What to produce: When you find the line with "Lemma toTurn_inv row" among the records below, reproduce it and each line after it exactly, ending with the line with "1 ≤ row.(tr_FencingToken))".
══ Information shown
(** An effect row belongs to the receipt at this position. *)
Definition effect_matches_operation (operation : sqlTurnOperationRow) (ordinal : Z) (r : sqlEffectOutboxRow)
    : bool :=
  (r.(fx_Ordinal) =? ordinal) && bool_decide (r.(fx_TurnID) = operation.(or_TurnID))
  && bool_decide (r.(fx_AttemptID) = operation.(or_AttemptID))
  && (r.(fx_TurnFencingToken) =? operation.(or_FencingToken))
  && bool_decide (r.(fx_OperationID) = operation.(or_OperationID)).

(** ** Usage evidence counts *)

Definition count_rows {A} (p : A → bool) (rows : list A) : Z := Z.of_nat (length (List.filter p rows)).

Definition inspectAmbiguousRelease (db : Database) (turnID : TurnID) (currentEffects : Z)
    : result SettlementUsageEvidence :=
  guard! negb ((currentEffects <? 0) || (MaxEffectsPerOperation <? currentEffects)) else ErrStoreIntegrity;;
  Ok (mkSettlementUsageEvidence
        (count_rows (fun r => bool_decide (r.(or_TurnID) = turnID)) db.(db_operations))
        (count_rows (fun r => bool_decide (r.(fx_TurnID) = turnID)) db.(db_effects)) 0 currentEffects).

Definition inspectReplayReleaseEvidence (db : Database) (turnID : TurnID) (operationID : string)
    (currentEffects : Z) : result SettlementUsageEvidence :=
  guard! negb ((currentEffects <? 0) || (MaxEffectsPerOperation <? currentEffects)) else ErrStoreIntegrity;;
  Ok (mkSettlementUsageEvidence
        (count_rows (fun r => bool_decide (r.(or_TurnID) = turnID)
                              && negb (bool_decide (r.(or_OperationID) = operationID))) db.(db_operations))
        (count_rows (fun r => bool_decide (r.(fx_TurnID) = turnID)
                              && negb (bool_decide (r.(fx_OperationID) = operationID))) db.(db_effects))
        0 currentEffects).

Definition countProviderUsageJournalTx (db : Database) (turnID : TurnID) : Z :=
  count_rows (fun r => bool_decide (r.(row_record).(jr_TurnID) = turnID)) db.(db_settlement).(st_journal).
(* ===== verification/CommitCommand.v ===== *)
(** * The identity of a commit: sql_execution_store.go

    [CommitAttempt] replaces a caller's command by a normalized one and binds
    its retries to the SHA-256 of the normalized content: version 2 for the
    compatibility path, version 3 for a completed Turn under a usage binding,
    version 4 for every terminal Turn under a provider journal binding.  The
    chain of candidates is what a stored receipt may match. *)

From S2P Require Import Prelude GoText GoJson GoDigest GoTime AgentContract TurnTypes TurnService ExecutionTypes Settlement ProviderUsage SettlementUsage SqlDatabase SettlementAuthority.

(** ** Kernel policies *)

Definition completedUsageTerminalizationMode : string := "trusted_usage_review_v1".
Definition providerUsageTerminalizationMode : string := "provider_usage_review_v1".
Definition operationDigestVersionV2 : string := "workmax.agentturn.operation/v2".
Definition operationDigestVersionV3 : string := "workmax.agentturn.operation/v3".
Definition operationDigestVersionV4 : string := "workmax.agentturn.operation/v4".

Record commitDigestTerminalization := mkCommitDigestTerminalization {
  ct_Mode : string;
  ct_Source : SettlementReviewSource;
  ct_Reason : string;
  ct_PolicyDigest : string
}.

#[export] Instance commitDigestTerminalization_eq_dec : EqDecision commitDigestTerminalization.
Proof. solve_decision. Defined.

Definition completedUsageTerminalizationPolicyDigest : string :=
  sha256_digest (hash_parts
    [ "workmax.agentturn.completed-usage-policy/v1";
      "completed terminal usage must come from the sealed trusted meter";
      "nil/default/finalize-zero opens a durable review";
      "zero durable evidence is permitted";
      "all effects remain review_hold";
      "settle is forbidden until evidence-backed resolution" ]).

Definition newCompletedUsageTerminalization : commitDigestTerminalization :=
  mkCommitDigestTerminalization completedUsageTerminalizationMode SettlementReviewSourceExecutorCompletion
    SettlementReviewReasonCompletedUsageUnmeasured completedUsageTerminalizationPolicyDigest.

Definition providerUsageTerminalizationPolicyDigest : string :=
  sha256_digest (hash_parts
    [ "workmax.agentturn.provider-usage-policy/v1";
      "every terminal status opens a durable provider usage review";
      "completed uses executor_completion and other terminals use executor_terminal";
      "nil/default/finalize-zero asks the kernel meter to decide usage";
      "release and positive caller units are untrusted";
      "journal receipts are counted under the turn lock and may arrive while review is pending";
      "all effects remain review_hold and direct settlement is forbidden" ]).
(** A transaction keeps the log if it leaves it alone or appends the next event
    of one Turn and records its position. *)
Inductive log_kept (db db' : Database) : Prop :=
| log_quiet :
    db'.(db_events) = db.(db_events) →
    Forall2 (λ r r', same_identity r r' ∧ r'.(tr_LastEventSequence) = r.(tr_LastEventSequence))
      db.(db_turns) db'.(db_turns) →
    log_kept db db'
| log_append row last e :
    row ∈ db.(db_turns) → next_event db row last e →
    db'.(db_events) = db.(db_events) ++ [e] →
    Forall2 (λ r r', same_identity r r'
                     ∧ r'.(tr_LastEventSequence)
                       = if turn_is row.(tr_TurnID) r then last else r.(tr_LastEventSequence))
      db.(db_turns) db'.(db_turns) →
    log_kept db db'.

(** ** The invariant *)

(** What a Turn row says about its epochs. *)
Definition turn_epochs_ok (attempts : list sqlTurnAttemptRow) (r : sqlTurnRow) : Prop :=
  0 ≤ r.(tr_FencingToken) ≤ MaxDurableSequence
  ∧ (r.(tr_Status) = TurnStatusQueued → r.(tr_FencingToken) = 0)
  ∧ match r.(tr_ActiveAttemptID) with
    | None => 0 < r.(tr_FencingToken) → TurnStatus_Terminal r.(tr_Status) = true
    | Some active =>
      r.(tr_Status) = TurnStatusRunning ∧ 0 < r.(tr_FencingToken)
      ∧ ∃ a, a ∈ attempts ∧ a.(ar_TurnID) = r.(tr_TurnID) ∧ a.(ar_AttemptID) = active
             ∧ a.(ar_FencingToken) = r.(tr_FencingToken) ∧ a.(ar_Status) = AttemptStatusRunning
    end.

(** What an Attempt row says about its Turn. *)
Definition attempt_epoch_ok (turns : list sqlTurnRow) (a : sqlTurnAttemptRow) : Prop :=
  1 ≤ a.(ar_FencingToken)
  ∧ ∃ r, r ∈ turns ∧ r.(tr_TurnID) = a.(ar_TurnID) ∧ a.(ar_FencingToken) ≤ r.(tr_FencingToken)
      ∧ (a.(ar_Status) = AttemptStatusRunning →
         r.(tr_ActiveAttemptID) = Some a.(ar_AttemptID) ∧ a.(ar_FencingToken) = r.(tr_FencingToken)).

Definition epoch_key (a : sqlTurnAttemptRow) : string * Z := (a.(ar_TurnID), a.(ar_FencingToken)).

Record exec_ok (db : Database) : Prop := {
  xo_turn_ids : NoDup (map tr_TurnID db.(db_turns));
  xo_attempt_pks : NoDup (map ar_ID db.(db_attempts));
  xo_attempt_ids : NoDup (map ar_AttemptID db.(db_attempts));
  xo_epochs : NoDup (map epoch_key db.(db_attempts));
  xo_turn : ∀ r, r ∈ db.(db_turns) → turn_epochs_ok db.(db_attempts) r;
  xo_attempt : ∀ a, a ∈ db.(db_attempts) → attempt_epoch_ok db.(db_turns) a
}.

(** ** Updates as maps *)

Lemma elem_of_map {A B} (f : A → B) (l : list A) y : y ∈ map f l ↔ ∃ x, y = f x ∧ x ∈ l.
Proof.
  rewrite list_elem_of_In, List.in_map_iff. setoid_rewrite list_elem_of_In. naive_solver.
Qed.

Lemma update_rows_map {A} (p : A → bool) (f : A → A) l :
  update_rows p f l = map (fun x => if p x then f x else x) l.
Proof. done. Qed.

Lemma NoDup_key_inj {A B} (k : A → B) (l : list A) x y :
  NoDup (map k l) → x ∈ l → y ∈ l → k x = k y → x = y.
Proof.
  induction l as [|z l IH]; simpl; [by intros _ ?%elem_of_nil|].
  intros [Hz Hl]%NoDup_cons [->|Hx]%elem_of_cons [->|Hy]%elem_of_cons Heq; [done| | |by apply IH].
  - destruct Hz. rewrite Heq. apply elem_of_map; eauto.
  - destruct Hz. rewrite <- Heq. apply elem_of_map; eauto.
Qed.

Lemma map_key_eq {A B} (k : A → B) (f : A → A) (l : list A) :
  (∀ x, x ∈ l → k (f x) = k x) → map k (map f l) = map k l.
Proof.
  intros H. rewrite map_map. apply List.map_ext_in. intros x Hx. by apply H, list_elem_of_In.
Qed.

(** A transaction that keeps every epoch keeps the invariant. *)
Lemma exec_ok_keep db f g db' :
  exec_ok db → db'.(db_turns) = map f db.(db_turns) → db'.(db_attempts) = map g db.(db_attempts) →
  (∀ r, r ∈ db.(db_turns) → turn_keeps r (f r)) →
  (∀ a, a ∈ db.(db_attempts) → attempt_keeps a (g a)) →
  exec_ok db'.
Proof.
  intros [Ht Hp Hi He Hturn Hatt] Ht' Ha' Hf Hg.
  split; rewrite ?Ht', ?Ha'.
  - rewrite map_key_eq; [done|]. intros r Hr. by apply Hf.
  - rewrite map_key_eq; [done|]. intros a Ha. by apply Hg.
  - rewrite map_key_eq; [done|]. intros a Ha. by apply Hg.
  - rewrite map_key_eq; [done|]. intros a Ha. unfold epoch_key.
    destruct (Hg a Ha) as [(_&_&->&->) _]. done.
  - intros r' (r&->&Hr)%elem_of_map. destruct (Hturn r Hr) as (Hrng&Hq&Hact).
    destruct (Hf r Hr) as [(Hid&Hac&Htok) Hst]. unfold turn_epochs_ok. rewrite Hac, Htok, Hid.
    split; [done|]. split; [intros Hqq; destruct Hst as [Hst|(?&_)]; [apply Hq; congruence|done]|].
    destruct (tr_ActiveAttemptID r) as [active|] eqn:Hactive.
    + destruct Hst as [Hst|(_&?&_)]; [|done]. rewrite Hst. destruct Hact as (?&?&a&Ha&?&?&?&?).
      split; [done|]. split; [done|]. exists (g a). split; [apply elem_of_map; eauto|].
      destruct (Hg a Ha) as [(_&->&->&->) ->]. done.
    + intros Hpos. destruct Hst as [Hst|(?&_)]; [rewrite Hst; auto|lia].
  - intros a' (a&->&Ha)%elem_of_map. destruct (Hatt a Ha) as (Hone&r&Hr&Hid&Hle&Hrun).
    destruct (Hg a Ha) as [(_&E2&E3&E4) E5]. destruct (Hf r Hr) as [(Hid'&Hac&Htok) _].
    unfold attempt_epoch_ok. rewrite E2, E3, E4, E5. split; [done|].
    exists (f r). split; [apply elem_of_map; eauto|]. rewrite Hid', Hac, Htok. done.
Qed.

(** ** What the transactions write *)

Lemma toTurn_inv row turn :
  toTurn row = Ok turn →
  turn.(turn_ID) = row.(tr_TurnID) ∧ turn.(turn_Status) = row.(tr_Status)
  ∧ turn.(turn_CancelRequestedAt) = row.(tr_CancelRequestedAt)
  ∧ row.(tr_PluginSnapshotJSON) = Some turn.(turn_Plugin)
  ∧ 0 ≤ row.(tr_FencingToken) ∧ (is_Some row.(tr_ActiveAttemptID) → 1 ≤ row.(tr_FencingToken))
  ∧ 1 ≤ row.(tr_LastEventSequence)
  ∧ turn.(turn_CreatedAt) = row.(tr_CreatedAt) ∧ turn.(turn_UpdatedAt) = row.(tr_UpdatedAt)
  ∧ turn.(turn_StartedAt) = row.(tr_StartedAt) ∧ turn.(turn_FinishedAt) = row.(tr_FinishedAt)
  ∧ Turn_Validate turn = None.
Proof.
  unfold toTurn. intros H. do 3 (destruct (negb _) eqn:? in H; [|done]).
  destruct (tr_PluginSnapshotJSON row) as [plugin|] eqn:Hpl in H; [|done].
  destruct (Turn_Validate _) eqn:? in H; [done|]. simplify_eq/=. bool_hyps.
  repeat (split; [done|]). split.
  { intros [a Ha]. rewrite holds_at_false in *.
    match goal with H : ∀ x, tr_ActiveAttemptID row = Some x → _ |- _ => specialize (H a Ha) end.
    bool_hyps. lia. }
  done.
Qed.

Lemma lockTurn_inv db p row :
  lockTurn db p = Ok row → row ∈ db.(db_turns) ∧ p row = true.
Proof. unfold lockTurn. intros H. case_match; simplify_eq. by apply select_one_elem. Qed.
════
Exercise output:
Lemma toTurn_inv row turn :
  toTurn row = Ok turn →
  turn.(turn_ID) = row.(tr_TurnID) ∧ turn.(turn_Status) = row.(tr_Status)
  ∧ turn.(turn_CancelRequestedAt) = row.(tr_CancelRequestedAt)
  ∧ row.(tr_PluginSnapshotJSON) = Some turn.(turn_Plugin)
  ∧ 0 ≤ row.(tr_FencingToken) ∧ (is_Some row.(tr_ActiveAttemptID) → 1 ≤ row.(tr_FencingToken))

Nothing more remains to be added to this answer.